Cinacalcet HCl Loaded PLGA Nanoparticles Using the Porous Carrier

Background: Cinacalcet HCl, a calcimimetic, BCS class IV drug with low oral bioavailability. Polymeric nanoparticles are widely used as biomaterials owing to their biocompatibility, biodegradability, varied structures, low toxicity, simple and easy formulation process. Objective: To enhance the oral bioavailability of poorly water soluble drug i.e., Cinacalcet HCl by using a suitable particulate nanocarrier system i.e., Polymeric Nanoparticles. Methods: A Biodegradable Cinacalcet HCl (CH) loaded Poly (Lactic-co-glycolic acid) (PLGA) nanoparticles were prepared by nano precipitation method using Poloxamer-188 as stabilizer. The experimental parameters like polymer concentration, stabilizer concentration, temperature and RPM speed were optimized.
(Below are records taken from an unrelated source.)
Lemma frame_header_len h : length (frame_header_bytes h) = RAW_FRAME_HEADER_LEN.
Proof. unfold frame_header_bytes. by rewrite !length_app, !le_bytes_length. Qed.

Lemma forward_header_len h : length (forward_header_bytes h) = FORWARD_HEADER_LEN.
Proof. unfold forward_header_bytes. by rewrite !length_app, !le_bytes_length. Qed.

Lemma take_bytes_here pre x post : blen (pre ++ x ++ post) <= u64_max ->
  take_bytes (pre ++ x ++ post) (blen pre) (blen x) = Ok x.
Proof.
  intros Hlen. unfold take_bytes, checked_add, ensure.
  assert (Hle : blen pre + blen x <= blen (pre ++ x ++ post)).
  { rewrite !blen_app. pose proof (blen_nonneg post). lia. }
  rewrite (proj2 (Z.leb_le _ _)) by lia. cbn [ok_or result_bind].
  rewrite (proj2 (Z.leb_le _ _)) by lia. cbn [result_bind].
  unfold blen. rewrite !Nat2Z.id. by rewrite drop_app_length, take_app_length.
Qed.

Lemma rest_at_here pre post : rest_at (pre ++ post) (blen pre) = post.
Proof.
  unfold rest_at. rewrite Z.min_l by (rewrite blen_app; pose proof (blen_nonneg post); lia).
  unfold blen. by rewrite Nat2Z.id, drop_app_length.
Qed.

(** ** Round trip *)

(** A record whose numeric fields are in the range of their Rust types. *)
Definition record_wf (r : WireRecord) : Prop :=
  hlc_wf (wr_ver r) /\ from_option is_u64 True (wr_expires_at_ms r).

Definition record_len (r : WireRecord) : Z :=
  Z.of_nat RECORD_HEADER_LEN + blen (wr_key r) + from_option blen 0 (wr_value r).

Lemma ensure_ok {E} b (e : E) a : ensure b e = Ok a -> b = true.
Proof. unfold ensure. by destruct b. Qed.

Lemma check_frame_len_ok len a : check_frame_len len = Ok a -> len <= MAX_FRAME.
Proof. intros H%ensure_ok. by apply Z.leb_le. Qed.

(** The header [encode_record] writes, in closed form. *)
Definition record_flags (r : WireRecord) : Z :=
  Z.lor (if is_some (wr_value r) then 0 else RECORD_FLAG_TOMBSTONE)
    (if is_some (wr_expires_at_ms r) then RECORD_FLAG_HAS_EXPIRY else 0).

Definition header_of (r : WireRecord) : RecordHeader := {|
  r_wall_ms := wall_ms (wr_ver r); r_logical := logical (wr_ver r); r_node := node (wr_ver r);
  r_expires_at_ms := default 0 (wr_expires_at_ms r);
  r_key_len := blen (wr_key r); r_value_len := from_option blen 0 (wr_value r);
  r_flags := record_flags r |}.

Lemma encode_record_inv r b : encode_record r = Ok b ->
  b = record_header_bytes (header_of r) ++ wr_key r ++ default [] (wr_value r) /\
  blen (wr_key r) <= u32_max /\ from_option blen 0 (wr_value r) <= u32_max.
Proof.
  unfold encode_record, header_of, record_flags. intros Hb.
  ok_inv Hb. apply ensure_ok, Z.leb_le in E. ok_inv Hb.
  destruct (wr_value r) as [v|]; cbn in E0.
  - destruct (blen v <=? u32_max) eqn:Ev; [|done]. apply Z.leb_le in Ev.
    apply Ok_inj in E0 as <-. destruct (wr_expires_at_ms r); apply Ok_inj in Hb as <-; done.
  - apply Ok_inj in E0 as <-. destruct (wr_expires_at_ms r); apply Ok_inj in Hb as <-; done.
Qed.

Lemma encode_record_len r b : encode_record r = Ok b -> blen b = record_len r.
Proof.
  intros [-> _]%encode_record_inv. rewrite !blen_app, blen_record_header. unfold record_len.
  destruct (wr_value r); cbn [from_option id]; unfold blen; cbn [length]; lia.
Qed.

Lemma record_flags_tombstone r :
  negb (Z.land (record_flags r) RECORD_FLAG_TOMBSTONE =? 0) = negb (is_some (wr_value r)).
Proof. unfold record_flags. by destruct (wr_value r), (wr_expires_at_ms r). Qed.

Lemma record_flags_expiry r :
  negb (Z.land (record_flags r) RECORD_FLAG_HAS_EXPIRY =? 0) = is_some (wr_expires_at_ms r).
Proof. unfold record_flags. by destruct (wr_value r), (wr_expires_at_ms r). Qed.

Lemma read_header_of r rest : record_wf r -> blen (wr_key r) <= u32_max ->
  from_option blen 0 (wr_value r) <= u32_max ->
  read_record_header (record_header_bytes (header_of r) ++ rest) = Some (header_of r).
Proof.
  intros [(Hw & Hl & Hn) He] Hk Hv. apply read_record_header_bytes; try done;
    cbn [header_of r_expires_at_ms r_key_len r_value_len].
  - destruct (wr_expires_at_ms r); [done|cbn; ulia].
  - pose proof (blen_nonneg (wr_key r)). ulia.
  - destruct (wr_value r) as [v|]; cbn [from_option] in *; [pose proof (blen_nonneg v)|]; ulia.
Qed.

Lemma decode_encode_record r b pre post : record_wf r -> encode_record r = Ok b ->
  blen (pre ++ b ++ post) <= u64_max ->
  decode_record (pre ++ b ++ post) (blen pre) = Ok (r, blen pre + blen b).
Proof.
  intros Hwf Henc Hlen. pose proof (encode_record_len r b Henc) as Hblen.
  apply encode_record_inv in Henc as (-> & Hk & Hv).
  unfold decode_record. rewrite rest_at_here, <-!app_assoc, read_header_of by done.
  cbn [ok_or result_bind]. rewrite <-!app_assoc in Hlen.
  rewrite (app_assoc pre) in Hlen |- *.
  set (pre' := pre ++ record_header_bytes (header_of r)) in *.
  assert (Hoff : blen pre + Z.of_nat RECORD_HEADER_LEN = blen pre').
  { unfold pre'. by rewrite blen_app, blen_record_header. }
  rewrite Hblen. unfold record_len. rewrite !Z.add_assoc, Hoff.
  change (r_key_len (header_of r)) with (blen (wr_key r)).
  change (r_flags (header_of r)) with (record_flags r).
  change (r_value_len (header_of r)) with (from_option blen 0 (wr_value r)).
  rewrite take_bytes_here by done. cbn [result_bind].
  rewrite record_flags_tombstone, record_flags_expiry.
  destruct r as [k v [w l n] e]. cbn [wr_key wr_value wr_expires_at_ms wr_ver] in *.
  destruct v as [v|]; cbn [is_some negb from_option default] in *.
  - rewrite <-blen_app. rewrite (app_assoc pre') in Hlen |- *.
    rewrite take_bytes_here by done. cbn [result_bind]. by destruct e.
  - cbn [result_bind]. rewrite Z.add_0_r. by destruct e.
Qed.
(* ===== verification/Merge.v ===== *)
(** * Conflict resolution

    [store/engine/merge.rs]: what a colliding write does to the stored record. The resolver is
    an interface; a tombstone on either side settles by version; a merge is stored under an
    adopted or a minted version, within the frame cap. *)

From S2P Require Import Prelude Clock Types Record Wire.

(** ** Definitions *)

Inductive Resolution :=
  | IncomingLoses
  | IncomingWins
  | ResMerged (value : Bytes) (expires_at_ms : option Z).

Definition lapsed_before (expires_at_ms : option Z) (other_ver : Hlc) : bool :=
  is_some_and expires_at_ms (fun deadline => deadline <=? wall_ms other_ver).

Definition tombstone_resolution (sv ver : Hlc) (stored_tombstone incoming_tombstone : bool) :
    option Resolution :=
  if stored_tombstone || incoming_tombstone then
    Some (if hlc_ltb sv ver then IncomingWins else IncomingLoses)
  else None.

Inductive Fold := FoldBoth | FoldStored | FoldIncoming | FoldWinner.

Definition fold_sides (stored_absent : bool) (sv : Hlc) (stored_expires_at_ms : option Z)
    (ver : Hlc) (incoming_expires_at_ms : option Z) : Fold :=
  let stored_dead := stored_absent || lapsed_before stored_expires_at_ms ver in
  let incoming_dead := lapsed_before incoming_expires_at_ms sv in
  match stored_dead, incoming_dead with
  | false, false => FoldBoth
  | true, false => FoldIncoming
  | false, true => FoldStored
  | true, true => FoldWinner
  end.

Definition is_incoming_tombstone {V} (i : Incoming V) : bool :=
  match i with IncTombstone _ => true | Put _ _ _ => false end.

Section Resolve.
Context `{R : ConflictResolver} {V : Type}.

Definition winner_resolution (key_bytes : Bytes) (a b : RecordView) : Resolution :=
  match winner key_bytes a b with WinA => IncomingLoses | WinB => IncomingWins end.

Definition resolve_conflict (key_bytes : Bytes) (sv : Hlc) (stored_encoded : option Bytes)
    (stored_expires_at_ms : option Z) (stored_absent stored_tombstone : bool)
    (ver : Hlc) (incoming : Incoming V) : Resolution :=
  if hlc_eqb sv ver then IncomingLoses
  else
    match tombstone_resolution sv ver stored_tombstone (is_incoming_tombstone incoming) with
    | Some resolution => resolution
    | None =>
        let stored_view := {|
          rv_value := if needs_value_bytes then stored_encoded else None;
          rv_ver := sv; rv_expires_at_ms := stored_expires_at_ms |} in
        let '(incoming_encoded, incoming_expires_at_ms) :=
          match incoming with
          | Put _ expires_at_ms encoded => (Some encoded, expires_at_ms)
          | IncTombstone _ => (None, None)
          end in
        let incoming_view := {|
          rv_value := if needs_value_bytes then incoming_encoded else None;
          rv_ver := ver; rv_expires_at_ms := incoming_expires_at_ms |} in
        match (if merges then incoming_encoded else None) with
        | None => winner_resolution key_bytes stored_view incoming_view
        | Some incoming_bytes =>
            match fold_sides stored_absent sv stored_expires_at_ms ver incoming_expires_at_ms with
            | FoldBoth =>
                match
                  (if is_some (rv_value stored_view) && is_some (rv_value incoming_view)
                   then merge key_bytes stored_view incoming_view else None)
                with
                | Some m => ResMerged (mg_value m) (mg_expires_at_ms m)
                | None => winner_resolution key_bytes stored_view incoming_view
                end
            | FoldIncoming => ResMerged incoming_bytes incoming_expires_at_ms
            | FoldStored =>
                match rv_value stored_view with
                | Some stored_bytes => ResMerged stored_bytes stored_expires_at_ms
                | None => winner_resolution key_bytes stored_view incoming_view
                end
            | FoldWinner => winner_resolution key_bytes stored_view incoming_view
            end
        end
    end.

End Resolve.

(** ** The version of a merge *)

Inductive MergedVersion := MvNoOp | MvStore (ver : Hlc).

#[export] Instance MergedVersion_eq_dec : EqDecision MergedVersion.
Proof. solve_decision. Defined.

(** A record's content: its bytes and its deadline. *)
Abbreviation Content := (Bytes * option Z)%type (only parsing).

Definition mint_stamp (sv ver : Hlc) (n : Z) : Hlc :=
  let base_wall := Z.max (wall_ms sv) (wall_ms ver) in
  let base_logical := Z.max (logical sv) (logical ver) in
  let (w, l) :=
    match checked_add u32_max base_logical 1, checked_add u64_max base_wall 1 with
    | Some l, _ => (base_wall, l)
    | None, Some w => (w, 0)
    | None, None => (u64_max, u32_max)
    end in
  {| wall_ms := w; logical := l; node := n |}.

Definition merge_decision (sv ver : Hlc) (is_stored is_incoming : bool) (mint_node : Z) :
    MergedVersion :=
  if is_stored && is_incoming then
    let v := hlc_max sv ver in
    if hlc_eqb v sv then MvNoOp else MvStore v
  else if is_incoming && hlc_ltb sv ver then MvStore ver
  else if is_stored && hlc_ltb ver sv then MvNoOp
  else MvStore (mint_stamp sv ver mint_node).

Section Versions.
Context `{Hashing}.

(** Hashing the bytes and then the deadline in one stream hashes their concatenation. *)
Definition content_hash (bytes : Bytes) (expires_at_ms : option Z) : Z :=
  match expires_at_ms with
  | None => xxh3_64 bytes
  | Some deadline => xxh3_64 (bytes ++ le_bytes 8 deadline)
  end.

Definition merge_version (sv ver : Hlc) (stored : option Content) (incoming merged : Content) :
    MergedVersion :=
  merge_decision sv ver (bool_decide (stored = Some merged)) (bool_decide (incoming = merged))
    (NodeId.merge_derived (content_hash merged.1 merged.2)).

End Versions.

(** ** The frame cap *)

Definition merge_fits (merged_len stored_len limit : Z) : bool :=
  (merged_len <=? limit) || (merged_len <=? stored_len).

Record MergeCap := { cap_cache_len : Z; cap_limit : Z }.

Definition admits_by (cap : MergeCap) (frame_len : Z -> Z -> Z -> Z)
    (key_len merged_len : Z) (stored_len : option Z) : bool :=
  let frame := fun value_len => frame_len (cap_cache_len cap) key_len value_len in
  merge_fits (frame merged_len) (from_option frame 0 stored_len) (cap_limit cap).

Definition admits (cap : MergeCap) : Z -> Z -> option Z -> bool := admits_by cap forward_frame_len.
Definition admits_contribution (cap : MergeCap) : Z -> Z -> option Z -> bool :=
  admits_by cap replicate_frame_len.

(** ** The whole decision *)

Inductive Rebound (V : Type) :=
  | RLost
  | RStore (ver : Hlc) (incoming : Incoming V)
  | RTooLarge (size : Z).
Arguments RLost {V}. Arguments RStore {V}. Arguments RTooLarge {V}.

(** postcard's decoder of a typed value, and its encoder. *)
Class ValueCodec (V : Type) := {
  decode_value : Bytes -> option V;
  encode_value : V -> Bytes;
}.
Class ValueCodecLaws (V : Type) `{ValueCodec V} : Prop := {
  decode_encode_value v : decode_value (encode_value v) = Some v;
}.

(** Values that are their own encoding, for evaluating the model. *)
#[global] Instance bytes_codec : ValueCodec Bytes := {| decode_value := Some; encode_value := id |}.
#[global] Instance bytes_codec_laws : ValueCodecLaws Bytes.
Proof. by constructor. Qed.

Section Rebind.
Context `{R : ConflictResolver, Hashing, ValueCodec V}.
Lemma engine_new_inv cap tti (w : option (Bytes -> V -> Z)) : engine_inv (engine_new cap tti w).
Proof.
  split; cbn [stripes digest totals engine_new total_weight live_count resident_bytes].
  - apply length_replicate.
  - apply length_replicate.
  - intros idx st [-> _]%lookup_replicate. apply stripe_new_wf.
  - intros idx st [-> Hlt]%lookup_replicate p Hp. rewrite versions_new, part_digest_empty.
    unfold digest_at. cbn [digest engine_new]. rewrite lookup_replicate_2; [done|].
    unfold digest_slot, PART_SPACE, BUCKET_COUNT, PART_COUNT in *. lia.
  - symmetry. by apply sum_Z_replicate_0.
  - symmetry. by apply sum_Z_replicate_0.
  - done.
Qed.

End New.
(** ** Concrete runs *)

Definition local_ctx : ApplyCtx Bytes := {|
  ac_weigher := None; ac_tti_ms := None; ac_merge_cap := None; ac_tombstone_ttl_ms := 60000;
  ac_tombstone_max_ttl_ms := 600000; ac_deferring := false; ac_now_ms := 1000;
  ac_from_peer := false; ac_held_only := false |}.

Definition stamp (t n : Z) : Hlc := {| wall_ms := t; logical := 0; node := n |}.
Definition put_at (k v : Bytes) (t n : Z) : Write Bytes :=
  {| wt_ctx := local_ctx; wt_key := k; wt_ver := stamp t n; wt_incoming := Put v None v |}.
Definition delete_at (k : Bytes) (t n : Z) : Write Bytes :=
  {| wt_ctx := local_ctx; wt_key := k; wt_ver := stamp t n; wt_incoming := IncTombstone None |}.

Definition empty_engine : Engine Bytes := engine_new u64_max None None.

Lemma lww_writes_converge_witness :
  let ws := [put_at [1] [10] 500 1; delete_at [1] 600 2; put_at [2] [20] 700 1] in
  digest (run_writes LwwResolver empty_engine ws) =
  digest (run_writes LwwResolver empty_engine (reverse ws)).
Proof.
  apply (lww_writes_converge empty_engine).
  - apply engine_new_inv.
  - by rewrite reverse_Permutation.
  - repeat constructor; vm_compute; discriminate.
  - intros a b Ha Hb. repeat (apply elem_of_cons in Ha as [->|Ha]); [..|by apply not_elem_of_nil in Ha];
      repeat (apply elem_of_cons in Hb as [->|Hb]); try (by apply not_elem_of_nil in Hb);
      intros H1 H2; (reflexivity || discriminate H1 || discriminate H2).
Defined.

Lemma tombstone_outlives_older_writes_witness :
  let e := run_writes LwwResolver empty_engine [put_at [1] [10] 500 1; delete_at [1] 600 2] in
  engine_record (run_writes LwwResolver e [put_at [1] [11] 550 1; put_at [2] [20] 700 1]) [1] =
  engine_record e [1].
Proof.
  cbv zeta. set (r := {| wr_key := [1]; wr_value := None; wr_ver := stamp 600 2; wr_expires_at_ms := None |}).
  assert (Hr : engine_record (run_writes LwwResolver empty_engine
    [put_at [1] [10] 500 1; delete_at [1] 600 2]) [1] = Some r) by (vm_compute; reflexivity).
  rewrite Hr. apply (tombstone_outlives_older_writes LwwResolver _ [1] r).
  - apply run_writes_inv; [apply engine_new_inv|]. repeat constructor; vm_compute; discriminate.
  - exact Hr.
  - reflexivity.
  - repeat constructor; vm_compute; discriminate.
  - repeat constructor; cbn; intros; try congruence; reflexivity.
Defined.
(* ===== verification/Removal.v ===== *)
(** * Removing entries

    [store/engine/removal.rs]: invalidations, a single key's local drop, and the release of
    whole buckets and of parts when ownership moves; with the slab's [retain] at the level of a
    stripe, which the sweep shares. *)

From S2P Require Import Prelude Clock Part Types Record Expiry Wire Merge Arena Engine Apply.

(** ** Definitions *)

Section Removal.
Context {PU : PostcardU32} {HS : Hashing} {V : Type}.

(** [remove_live] on the engine's own stripe. *)
Definition remove_live_at (e : Engine V) (k : Bytes) : Engine V * option RemovedLive :=
  let '(st, resident, removed) :=
    remove_live (stripe_at e (bucket_of_key k)) (resident_bytes (totals e)) k in
  (with_totals (with_stripe e (bucket_of_key k) st) (with_resident (totals e) resident), removed).

(** [inflight.invalidated.store(true)] for a load in flight under the key. *)
Definition mark_invalidated (e : Engine V) (k : Bytes) : Engine V :=
  with_loads e (invalidate_load (stripe_at e (bucket_of_key k)) k (loads e)).

Definition invalidate (e : Engine V) (key_bytes : Bytes) (ver : Hlc) : Engine V * option Hlc :=
  let st := stripe_at e (bucket_of_key key_bytes) in
  let prior_tombstone := st_tombstones st !! key_bytes in
  let stored_ver :=
    match prior_tombstone with
    | Some t => Some (ts_ver t)
    | None => live_ver <$> find_in st key_bytes
    end in
  if is_some_and stored_ver (fun sv => hlc_leb ver sv) then (e, None)
  else
    let e := mark_invalidated e key_bytes in
    let had_live := negb (is_some prior_tombstone) && is_some stored_ver in
    if negb had_live then (e, None)
    else
      match remove_live_at e key_bytes with
      | (e, Some removed) => (account_removed e key_bytes removed false, Some (rl_ver removed))
      | (e, None) => (e, None)
      end.
(** One stripe of the sweep. *)
Lemma sweep_stripe_spec (e : Engine V) idx st now retention : engine_inv e -> stripes e !! idx = Some st ->
  let e' := sweep_stripe now retention e idx in
  engine_inv e' /\ cfg e' = cfg e /\ exists st', stripes e' = <[idx := st']> (stripes e) /\
    forall k, stored_record st' k = swept_record (cfg e) st now retention k.
Proof.
  intros He Hst. pose proof (ei_wf _ He _ _ Hst) as Hwf. unfold sweep_stripe.
  assert (Hat : stripe_at e idx = st) by (unfold stripe_at; by rewrite Hst). rewrite Hat.
  destruct (negb (st_next_expiry_ms st <=? now) && negb (is_some (tti_ms (cfg e)))) eqn:Eskip.
  { split; [done|]. split; [done|]. exists st. split; [by rewrite list_insert_id|]. intros k.
    apply andb_true_iff in Eskip as [Hd Htti]. apply negb_true_iff, Z.leb_gt in Hd.
    destruct (tti_ms (cfg e)) eqn:Et; [done|].
    unfold swept_record. destruct (find_in st k) as [l|] eqn:Ef; [|done].
    apply find_live_Some in Ef as [Hl _]. by rewrite (entry_kept e idx). }
  set (acc0 := {| sa_engine := e |}).
  set (keep := fun l => bool_decide (entry_fate (cfg e) (st_long_ttl st) now retention l = FKeep)).
  destruct (retain_live_spec (sweep_entry e idx now retention (st_long_ttl st)) keep st
    (resident_bytes (totals e)) acc0) as (st1 & order & Ho & -> & Hst1 & Hl1).
  { intros a l. by rewrite sweep_entry_fields. }
  pose proof (sweep_fold_folded idx now retention (st_long_ttl st) e order acc0) as Hf.
  pose proof (sweep_fold_digest idx now retention (st_long_ttl st) e order acc0 (versions st)) as Hdig.
  cbn [sa_engine acc0] in Hdig. set (a := foldl _ acc0 order) in *.
  pose proof (lookup_lt_Some _ _ _ Hst) as Hlt.
  destruct Hdig as (D1 & D2 & D3 & D4 & m' & D5 & D6 & D7).
  { by rewrite <-(ei_stripes _ He). }
  { apply He. }
  { rewrite Ho. apply Hwf. }
  { intros x Hx. rewrite Ho in Hx. by apply (own_ver e idx st He Hst). }
  { by apply (ei_match _ He). }
  destruct (clear_long_fold (sa_cleared a) st1) as (C1 & C2 & C3 & C4).
  set (st2 := foldl _ st1 (sa_cleared a)) in *.
  assert (Hr : restricts (kept_key e st now retention) st st2).
  { apply (swept_restricts e idx st now retention He Hst st2 order a Ho Hf).
    - by rewrite C1.
    - by rewrite C2, Hst1.
    - by rewrite C3, Hst1.
    - intros k. by rewrite C4, Hst1. }
  edestruct (swept_stored e idx st now retention He Hst st2 _ a order Ho Hf Hr eq_refl) as (S1 & S2 & S3 & S4).
  set (st3 := match retention with Some _ => _ | None => st2 end) in *.
  set (st4 := set_next_expiry st3 (sa_next a)). set (e' := with_totals _ _).
  assert (Hrec : forall k, stored_record st4 k = swept_record (cfg e) st now retention k) by exact S4.
  assert (Hs' : stripes e' = <[idx := st4]> (stripes e)) by (cbn; by rewrite D1).
  assert (Hcfg : cfg e' = cfg e).
  { exact (sweep_fold_cfg idx now retention (st_long_ttl st) e order acc0). }
  split; [|split; [done|exists st4; done]].
  apply (engine_inv_stripe e e' idx st st4); try done.
  - apply set_next_wf; [done|]. rewrite S2, S3. intros l d Hl Hd.
    pose proof Hl as [Hk Hin]%(restricts_elem _ _ _ Hr). unfold kept_key in Hk.
    rewrite (find_own e idx st He Hst l Hin) in Hk.
    apply (sf_next _ _ _ _ _ _ _ Hf l); [by rewrite Ho|done|]. rewrite <-Hd.
    apply live_deadline_ext. rewrite (rs_long _ _ _ Hr), decide_True; [done|].
    unfold kept_key. by rewrite (find_own e idx st He Hst l Hin).
  - intros p Hp. change (digest_at e' (digest_slot (Z.of_nat idx) p)) with (digest_at (sa_engine a) (digest_slot (Z.of_nat idx) p)).
    rewrite D5 by done. f_equal. by apply (swept_versions e idx st now retention st4 m' order).
  - apply (swept_totals e idx st now retention a st1 st4 order Ho Hf); [done| |done|done].
    change (st_live st4) with (st_live st3). by rewrite S2, C1.
Qed.
Definition evict_round (limit : Z) (start_bucket : nat) (now_ms : Z) (e : Engine V)
    (written : Written) (bucket : nat) (after_scan : bool) (freed : Z) :
    Engine V * Written * Round :=
  let current := saturating_add (total_weight (totals e)) 0 in
  if current <=? limit then (e, written, RDone 0 freed)
  else
    let over_by := current - limit in
    let (e, batch) := evict_batch_sampled e bucket over_by written after_scan now_ms in
    let freed := freed + eo_removed_weight batch in
    let next :=
      let (e, b) := next_pseudo_random_bucket e in (e, written, RNext b false freed) in
    if 0 <? eo_deficit batch then
      (e, written,
       RDone (deficit_once_still_over_capacity (saturating_add (total_weight (totals e)) 0) limit
                (eo_deficit batch)) freed)
    else if made_no_progress batch && negb after_scan then
      if defer_to_flusher (eo_refused batch) (total_weight (totals e)) 0 limit
      then (e, written, RDone 0 freed)
      else
        match evict_one_scanning e bucket written now_ms with
        | (e, None) =>
            if negb (written_is_empty written)
            then (e, written_clear written, RNext start_bucket after_scan freed)
            else (e, written, RDone 0 freed)
        | (e, Some (found, outcome)) =>
            if 0 <? eo_deficit outcome
            then (e, written, RDone (eo_deficit outcome) (freed + eo_removed_weight outcome))
            else if made_no_progress outcome then (e, written, RDone 0 freed)
            else (e, written, RNext found true (freed + eo_removed_weight outcome))
        end
    else next.

Fixpoint evict_loop (limit : Z) (start_bucket : nat) (now_ms : Z) (fuel : nat) (e : Engine V)
    (written : Written) (bucket : nat) (after_scan : bool) (freed : Z) :
    option (Engine V * Written * (Z * Z)) :=
  match fuel with
  | O => None
  | S fuel =>
      match evict_round limit start_bucket now_ms e written bucket after_scan freed with
      | (e, written, RDone deficit freed) => Some (e, written, (deficit, freed))
      | (e, written, RNext bucket after_scan freed) =>
          evict_loop limit start_bucket now_ms fuel e written bucket after_scan freed
      end
  end.

(** [evict_down_to_freeing]. Each round but the last lowers [2 * total_weight], plus 2 while
    [written] is not empty, plus 1 after a scan; so this much fuel is never used up. *)
Definition evict_fuel (e : Engine V) : nat := Z.to_nat (2 * total_weight (totals e) + 4).

Definition evict_down_to_freeing (limit : Z) (e : Engine V) (start_bucket : nat)
    (written : Written) (now_ms : Z) : option (Engine V * Written * (Z * Z)) :=
  if max_capacity (cfg e) =? u64_max then Some (e, written, (0, 0))
  else evict_loop limit start_bucket now_ms (evict_fuel e) e written start_bucket false 0.

Definition enforce_capacity (e : Engine V) (start_bucket : nat) (written : Written) (now_ms : Z) :
    option (Engine V * Written * (Z * Z)) :=
  evict_down_to_freeing (max_capacity (cfg e)) e start_bucket written now_ms.


(** ** What a pass may change *)

(** Live entries leave, with their records, and nothing else changes but the cursor and the
    totals. *)
Record evicted (e e' : Engine V) : Prop := {
  ev_cfg : cfg e' = cfg e;
  ev_loads : loads e' = loads e;
  ev_inflight idx : st_inflight (stripe_at e' idx) = st_inflight (stripe_at e idx);
  ev_live idx : st_live (stripe_at e' idx) ⊆+ st_live (stripe_at e idx);
  ev_record k : engine_record e' k = engine_record e k \/
                (engine_record e' k = None /\ has_live e k = true);
}.

#[export] Instance evicted_preorder : PreOrder evicted.
Proof.
  split.
  - intros e. split; try done. by left.
  - intros e1 e2 e3 [Hc Hl Hi Hv Hr] [Hc' Hl' Hi' Hv' Hr']. split; [congruence..| | |].
    + intros idx. by rewrite Hi', Hi.
    + intros idx. etrans; [apply Hv'|apply Hv].
    + intros k. destruct (Hr k) as [Heq|[Hn Hh]], (Hr' k) as [Heq'|[Hn' Hh']].
      * left. congruence.
      * right. split; [done|]. unfold has_live in *. by rewrite <-Heq.
      * right. split; [congruence|done].
      * by right.
Qed.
An optimized Polymeric nanoparticles (PNP F8) was solidified by adsorption to porous carrier sylysia 350. Results: PNP F8 exhibited particle size 155 nm with low PDI (0.231) and high zeta potential (-21.3 mV). In vitro diffusion study revealed sustain release of CH for 24 h for both PNP (F8) and solidified PNP (F8). Pharmacokinetics after oral administration of PNP (F8) and solidified PNP (F8) exhibited 5 fold increases in bioavailability. Thus, both PNP (F8) and solidified PNP (F8) showed significant improvement in oral bioavailability. Conclusion: Adsorption to polymeric nanoparticles to porous carriers like sylysia 350 can be considered as a promising approach for its long term stability.